There are so many events and writer functions to choose from. It’s often a tough decision to make on whether to go or pass. I have several author friends who weigh their decision based on how many books they think they’ll sell.
Your writing is your business, and you do need to make sure that you have time to write and market your work. You, as a professional, also need opportunities to sell your books. And your time is valuable.
That being said, there are times when I’ll do a volunteer event or a workshop where I don’t have an expectation for book sales, but there are often benefits or surprises that go along with these.
Every event is an opportunity to talk to readers. Because I’ve attended an event, I have been invited to a radio interview, podcast interviews, marketing opportunities, book clubs, and other speaking engagements.
I love libraries and writing programs for new writers (especially kids), and I try to make time to do these kinds of events. I spoke to an English class recently about the mystery genre, and I was floored that multiple students had brought copies of my books for me to sign.

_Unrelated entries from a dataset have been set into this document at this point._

Section F2.
Context {K E : Type} {KF : KField K} {FO : FieldOps E} {R : FieldRep K E} {L : FieldLaws K E}.
Add Field K_field_f2 : (k_theory (K := K)).
#[local] Open Scope field_scope.
Context (anr : E) (nr : K) (Hanr : f_rep anr nr).
Let D := F2_initField anr.
Notation rep2 := (F2_rep (K := K) (E := E)).

(** What the constructor finds out about the non-residue. *)
Lemma F2_typeOfNr :
  match typeOfNr D with
  | nr_is_zero => nr = 0 | nr_is_one => nr = 1 | nr_is_negone => nr = - (1) | nr_is_long => True
  end.
Proof.
  unfold D, F2_initField. cbn [typeOfNr].
  rewrite (f_isZero_rep _ _ Hanr), (f_eq_rep _ _ _ _ Hanr f_one_rep), (f_eq_rep _ _ _ _ Hanr f_negOne_rep).
  repeat case_bool_decide; done.
Qed.

Lemma F2_mulByNr_rep a x : f_rep a x -> f_rep (F2_mulByNr D a) (nr * x).
Proof.
  intros Ha. pose proof F2_typeOfNr as Ht. unfold F2_mulByNr.
  destruct (typeOfNr D); [rewrite Ht; rep_ring|rewrite Ht; rep_ring|rewrite Ht; rep_ring|].
  apply f_mul_rep; [exact Hanr|done].
Qed.
#[local] Hint Resolve F2_mulByNr_rep : tower_rep.

Lemma F2_add_rep a b x y : rep2 a x -> rep2 b y -> rep2 (F2_add a b) (q_add x y).
Proof. intros [] []. split; cbn; rep_ring. Qed.
Lemma F2_sub_rep a b x y : rep2 a x -> rep2 b y -> rep2 (F2_sub a b) (q_sub x y).
Proof. intros [] []. split; cbn; rep_ring. Qed.
Lemma F2_neg_rep a x : rep2 a x -> rep2 (F2_neg a) (q_neg x).
Proof. intros []. split; cbn; rep_ring. Qed.
Lemma F2_conjugate_rep a x : rep2 a x -> rep2 (F2_conjugate a) (q_conj x).
Proof. intros []. split; cbn; rep_ring. Qed.
Lemma F2_copy_rep a x : rep2 a x -> rep2 (F2_copy a) x.
Proof. intros []. by split. Qed.
Lemma F2_dbl_rep a x : rep2 a x -> rep2 (F2_dbl a) (q_add x x).
Proof. intros []. split; cbn; rep_ring. Qed.

Lemma F2_mul_rep a b x y : rep2 a x -> rep2 b y -> rep2 (F2_mul D a b) (q_mul nr x y).
Proof. intros [] []. unfold q_mul. split; cbn [F2_mul f2a f2b fst snd]; rep_ring. Qed.

Lemma F2_mulScalar_rep a b x (y : K) : rep2 a x -> f_rep b y ->
  rep2 (F2_mulScalar a b) (q_mul nr x (y, 0)).
Proof. intros [] ?. unfold q_mul. split; cbn [F2_mulScalar f2a f2b fst snd]; rep_ring. Qed.

(** [xi] is 9 + u. *)
Definition q_xi : K * K := ((1 + 1) * ((1 + 1) * (1 + 1)) + 1, 1).

Lemma F2_mulXi_rep a x : nr = - (1) -> rep2 a x -> rep2 (F2_mulXi a) (q_mul nr q_xi x).
Proof.
  intros -> []. unfold q_mul, q_xi. split; cbn [F2_mulXi F2_copy F2_dbl F2_add f2a f2b fst snd]; rep_ring.
Qed.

I did a group event at a wine festival once. It was hot. We were outside, and book sales were slow. But we did have an opportunity to talk to hundreds of people. I gave out bookmarks, pencils, and pens. I was also pleasantly surprised that my ebook numbers jumped the next week. People who were not ready to buy a book at the wine festival bought one later online.

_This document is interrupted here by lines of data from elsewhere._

(** ** Bit reversal *)

Lemma bitrev_lt d x : (bitrev d x < 2 ^ d)%nat.
Proof.
  revert x. induction d as [|d IH]; intros x; cbn [bitrev]; [cbn; lia|].
  rewrite Nat.pow_succ_r'. specialize (IH (x / 2)%nat).
  pose proof (Nat.mod_upper_bound x 2 ltac:(lia)). nia.
Qed.

Lemma testbit_plus_high a b d j :
  0 <= a < 2 ^ d -> 0 <= d -> 0 <= j ->
  Z.testbit (a + b * 2 ^ d) j = if j <? d then Z.testbit a j else Z.testbit b (j - d).
Proof.
  intros Ha Hd Hj. destruct (Z.ltb_spec j d).
  - rewrite <- (Z.mod_pow2_bits_low _ d) by lia. rewrite Z.mod_add by lia. by rewrite Z.mod_small.
  - replace j with ((j - d) + d) at 1 by lia. rewrite <- Z.div_pow2_bits by lia.
    rewrite Z.div_add by lia. by rewrite Z.div_small, Z.add_0_l.
Qed.

Lemma bitrev_bits d x j :
  0 <= j -> Z.testbit (Z.of_nat (bitrev d x)) j =
    (j <? Z.of_nat d) && Z.testbit (Z.of_nat x) (Z.of_nat d - 1 - j).
Proof.
  intros Hj. revert x. induction d as [|d IH]; intros x; cbn [bitrev].
  - rewrite Z.testbit_0_l. destruct (Z.ltb_spec j (Z.of_nat 0)); [lia|done].
  - rewrite Nat2Z.inj_add, Nat2Z.inj_mul, Nat2Z.inj_pow, Nat2Z.inj_mod, testbit_plus_high; [|split| |]; try lia.
    2:{ pose proof (bitrev_lt d (x / 2)). apply Nat2Z.inj_lt in H. by rewrite Nat2Z.inj_pow in H. }
    rewrite IH, Nat2Z.inj_div. change (Z.of_nat 2) with 2.
    destruct (Z.ltb_spec j (Z.of_nat d)) as [Hlt|Hge]; cbn [andb].
    + rewrite (proj2 (Z.ltb_lt j _)) by lia. cbn [andb].
      rewrite <- (Z.pow_1_r 2), Z.div_pow2_bits by lia. f_equal. lia.
    + destruct (Z.ltb_spec j (Z.of_nat (S d))); cbn [andb].
      * replace (j - Z.of_nat d) with 0 by lia. replace (Z.of_nat (S d) - 1 - j) with 0 by lia.
        rewrite <- (Z.pow_1_r 2), Z.mod_pow2_bits_low by lia. done.
      * rewrite <- (Z.pow_1_r 2), Z.mod_pow2_bits_high by lia. done.
Qed.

Once, I did a book club presentation at a senior facility for a friend who was a program director. After a wonderful discussion, all the participants asked me to come back for a book signing.
So, yes, as an author you need to make sure that you divide your time. If you’re on the road constantly, you’re not writing your next book. But, if you don’t go out, you don’t have opportunities to talk to readers. I think it’s a balancing act.